Task brief :: I would like you to return all of the records exactly as they stand.

Data entries:
Segment Open

Lemma safe_slice {A} (b : list A) lo hi :
  (lo ≤ hi)%nat → (hi ≤ length b)%nat → safe (slice b lo hi).
Proof. intros. by rewrite slice_ok. Qed.

Lemma safe_from {A} (b : list A) lo : (lo ≤ length b)%nat → safe (from b lo).
Proof. intros. by rewrite from_ok. Qed.

Lemma safe_get_be n b lo : (lo + n ≤ length b)%nat → safe (get_be n b lo).
Proof. intros. unfold get_be. rewrite slice_ok by lia. done. Qed.

Lemma slice_app_exact {A} (a b c : list A) lo hi :
  length a = lo → (length a + length b)%nat = hi → slice (a ++ b ++ c) lo hi = Ok b.
Proof.
  intros <- <-. rewrite slice_ok by (rewrite ?length_app; lia).
  rewrite drop_app_length. by replace (_ + _ - _)%nat with (length b) by lia; rewrite take_app_length.
Qed.

Lemma length_gocopy {A} (dst src : list A) : length (gocopy dst src) = length dst.
Proof. unfold gocopy. rewrite length_app, length_take, length_drop. lia. Qed.

#[export] Hint Resolve safe_ok safe_err : go.

(** Discharge [safe] goals of code that guards every access by a length test. *)
Ltac safe_step :=
  match goal with
  | |- safe (Ok _) => apply safe_ok
  | |- safe (mret _) => apply safe_ok
  | |- safe (Err _) => apply safe_err
  | |- safe (_ ≫= _) => apply safe_bind; [| intros ? ?]
  | |- safe (idx _ _) => apply safe_idx
  | |- safe (slice _ _ _) => apply safe_slice
  | |- safe (from _ _) => apply safe_from
  | |- safe (get_be _ _ _) => apply safe_get_be
  | |- safe (if ?b then _ else _) => destruct b eqn:?; bool_props
  | |- safe (match ?x with _ => _ end) => destruct x eqn:?
  end.
Ltac solve_safe := repeat safe_step; simpl in *; try lia.

(** ** Lemmas on bytes and big-endian integers *)

Lemma be_of_app l1 l2 :
  be_of (l1 ++ l2) = be_of l1 * 256 ^ Z.of_nat (length l2) + be_of l2.
Proof.
  unfold be_of. rewrite fold_left_app. generalize (fold_left (fun acc b => acc * 256 + b) l1 0).
  induction l2 as [|x l2 IH]; intros a; simpl; [lia|].
  rewrite IH, (IH (0 * 256 + x)). rewrite Nat2Z.inj_succ, Z.pow_succ_r by lia. lia.
Qed.

Lemma be_of_cons x l : be_of (x :: l) = x * 256 ^ Z.of_nat (length l) + be_of l.
Proof. apply (be_of_app [x] l). Qed.

Lemma be_of_bound l : bytes_ok l → 0 ≤ be_of l < 256 ^ Z.of_nat (length l).
Proof.
  induction 1 as [|x l Hx Hl IH]; [done|].
  rewrite be_of_cons. simpl length. rewrite Nat2Z.inj_succ, Z.pow_succ_r by lia.
  unfold byte_ok in Hx. nia.
Qed.

Lemma length_be_to n v : length (be_to n v) = n.
Proof. induction n; simpl; auto. Qed.

Lemma be_to_ok n v : bytes_ok (be_to n v).
Proof.
  induction n; simpl; constructor; [|done].
  unfold byte_ok. apply Z.mod_pos_bound. lia.
Qed.

Lemma be_of_be_to n v : be_of (be_to n v) = v mod 256 ^ Z.of_nat n.
Proof.
  induction n as [|n IH]; simpl be_to; [by rewrite Z.mod_1_r|].
  rewrite be_of_cons, length_be_to, IH.
  rewrite Nat2Z.inj_succ, Z.pow_succ_r, (Z.mul_comm 256) by lia.
  rewrite Z.rem_mul_r by lia. lia.
Qed.

Lemma be_of_be_to_small n v : 0 ≤ v < 256 ^ Z.of_nat n → be_of (be_to n v) = v.
Proof. intros. by rewrite be_of_be_to, Z.mod_small. Qed.

Lemma be_to_be_of l : bytes_ok l → be_to (length l) (be_of l) = l.
Proof.
  enough (∀ k, bytes_ok l → be_to (length l) (k * 256 ^ Z.of_nat (length l) + be_of l) = l) as H.
  { intros Hl. exact (H 0 Hl). }
  induction l as [|x l IH]; intros k Hl; simpl; [done|].
  inversion Hl as [|?? Hx Hl']; subst. rewrite be_of_cons.
  pose proof (be_of_bound l Hl'). unfold byte_ok in Hx.
  rewrite Nat2Z.inj_succ, Z.pow_succ_r by lia.
  set (p := 256 ^ Z.of_nat (length l)) in *.
  replace (k * (256 * p) + (x * p + be_of l)) with ((k * 256 + x) * p + be_of l) by lia.
  f_equal; [|by apply IH].
  rewrite Z.div_add_l, Z.div_small by lia.
  rewrite Z.add_0_r, Z.add_comm, Z_mod_plus_full. apply Z.mod_small. lia.
Qed.

Lemma be_to_mod n a b : a mod 256 ^ Z.of_nat n = b mod 256 ^ Z.of_nat n → be_to n a = be_to n b.
Proof.
  intros H. rewrite <- (be_to_be_of (be_to n a)), <- (be_to_be_of (be_to n b)) by apply be_to_ok.
  by rewrite !length_be_to, !be_of_be_to, H.
Qed.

Segment Closed

Problem solution ::
Lemma safe_slice {A} (b : list A) lo hi :
  (lo ≤ hi)%nat → (hi ≤ length b)%nat → safe (slice b lo hi).
Proof. intros. by rewrite slice_ok. Qed.

Lemma safe_from {A} (b : list A) lo : (lo ≤ length b)%nat → safe (from b lo).
Proof. intros. by rewrite from_ok. Qed.

Lemma safe_get_be n b lo : (lo + n ≤ length b)%nat → safe (get_be n b lo).
Proof. intros. unfold get_be. rewrite slice_ok by lia. done. Qed.

Lemma slice_app_exact {A} (a b c : list A) lo hi :
  length a = lo → (length a + length b)%nat = hi → slice (a ++ b ++ c) lo hi = Ok b.
Proof.
  intros <- <-. rewrite slice_ok by (rewrite ?length_app; lia).
  rewrite drop_app_length. by replace (_ + _ - _)%nat with (length b) by lia; rewrite take_app_length.
Qed.

Lemma length_gocopy {A} (dst src : list A) : length (gocopy dst src) = length dst.
Proof. unfold gocopy. rewrite length_app, length_take, length_drop. lia. Qed.

#[export] Hint Resolve safe_ok safe_err : go.

(** Discharge [safe] goals of code that guards every access by a length test. *)
Ltac safe_step :=
  match goal with
  | |- safe (Ok _) => apply safe_ok
  | |- safe (mret _) => apply safe_ok
  | |- safe (Err _) => apply safe_err
  | |- safe (_ ≫= _) => apply safe_bind; [| intros ? ?]
  | |- safe (idx _ _) => apply safe_idx
  | |- safe (slice _ _ _) => apply safe_slice
  | |- safe (from _ _) => apply safe_from
  | |- safe (get_be _ _ _) => apply safe_get_be
  | |- safe (if ?b then _ else _) => destruct b eqn:?; bool_props
  | |- safe (match ?x with _ => _ end) => destruct x eqn:?
  end.
Ltac solve_safe := repeat safe_step; simpl in *; try lia.

(** ** Lemmas on bytes and big-endian integers *)

Lemma be_of_app l1 l2 :
  be_of (l1 ++ l2) = be_of l1 * 256 ^ Z.of_nat (length l2) + be_of l2.
Proof.
  unfold be_of. rewrite fold_left_app. generalize (fold_left (fun acc b => acc * 256 + b) l1 0).
  induction l2 as [|x l2 IH]; intros a; simpl; [lia|].
  rewrite IH, (IH (0 * 256 + x)). rewrite Nat2Z.inj_succ, Z.pow_succ_r by lia. lia.
Qed.

Lemma be_of_cons x l : be_of (x :: l) = x * 256 ^ Z.of_nat (length l) + be_of l.
Proof. apply (be_of_app [x] l). Qed.

Lemma be_of_bound l : bytes_ok l → 0 ≤ be_of l < 256 ^ Z.of_nat (length l).
Proof.
  induction 1 as [|x l Hx Hl IH]; [done|].
  rewrite be_of_cons. simpl length. rewrite Nat2Z.inj_succ, Z.pow_succ_r by lia.
  unfold byte_ok in Hx. nia.
Qed.

Lemma length_be_to n v : length (be_to n v) = n.
Proof. induction n; simpl; auto. Qed.

Lemma be_to_ok n v : bytes_ok (be_to n v).
Proof.
  induction n; simpl; constructor; [|done].
  unfold byte_ok. apply Z.mod_pos_bound. lia.
Qed.

Lemma be_of_be_to n v : be_of (be_to n v) = v mod 256 ^ Z.of_nat n.
Proof.
  induction n as [|n IH]; simpl be_to; [by rewrite Z.mod_1_r|].
  rewrite be_of_cons, length_be_to, IH.
  rewrite Nat2Z.inj_succ, Z.pow_succ_r, (Z.mul_comm 256) by lia.
  rewrite Z.rem_mul_r by lia. lia.
Qed.

Lemma be_of_be_to_small n v : 0 ≤ v < 256 ^ Z.of_nat n → be_of (be_to n v) = v.
Proof. intros. by rewrite be_of_be_to, Z.mod_small. Qed.

Lemma be_to_be_of l : bytes_ok l → be_to (length l) (be_of l) = l.
Proof.
  enough (∀ k, bytes_ok l → be_to (length l) (k * 256 ^ Z.of_nat (length l) + be_of l) = l) as H.
  { intros Hl. exact (H 0 Hl). }
  induction l as [|x l IH]; intros k Hl; simpl; [done|].
  inversion Hl as [|?? Hx Hl']; subst. rewrite be_of_cons.
  pose proof (be_of_bound l Hl'). unfold byte_ok in Hx.
  rewrite Nat2Z.inj_succ, Z.pow_succ_r by lia.
  set (p := 256 ^ Z.of_nat (length l)) in *.
  replace (k * (256 * p) + (x * p + be_of l)) with ((k * 256 + x) * p + be_of l) by lia.
  f_equal; [|by apply IH].
  rewrite Z.div_add_l, Z.div_small by lia.
  rewrite Z.add_0_r, Z.add_comm, Z_mod_plus_full. apply Z.mod_small. lia.
Qed.

Lemma be_to_mod n a b : a mod 256 ^ Z.of_nat n = b mod 256 ^ Z.of_nat n → be_to n a = be_to n b.
Proof.
  intros H. rewrite <- (be_to_be_of (be_to n a)), <- (be_to_be_of (be_to n b)) by apply be_to_ok.
  by rewrite !length_be_to, !be_of_be_to, H.
Qed.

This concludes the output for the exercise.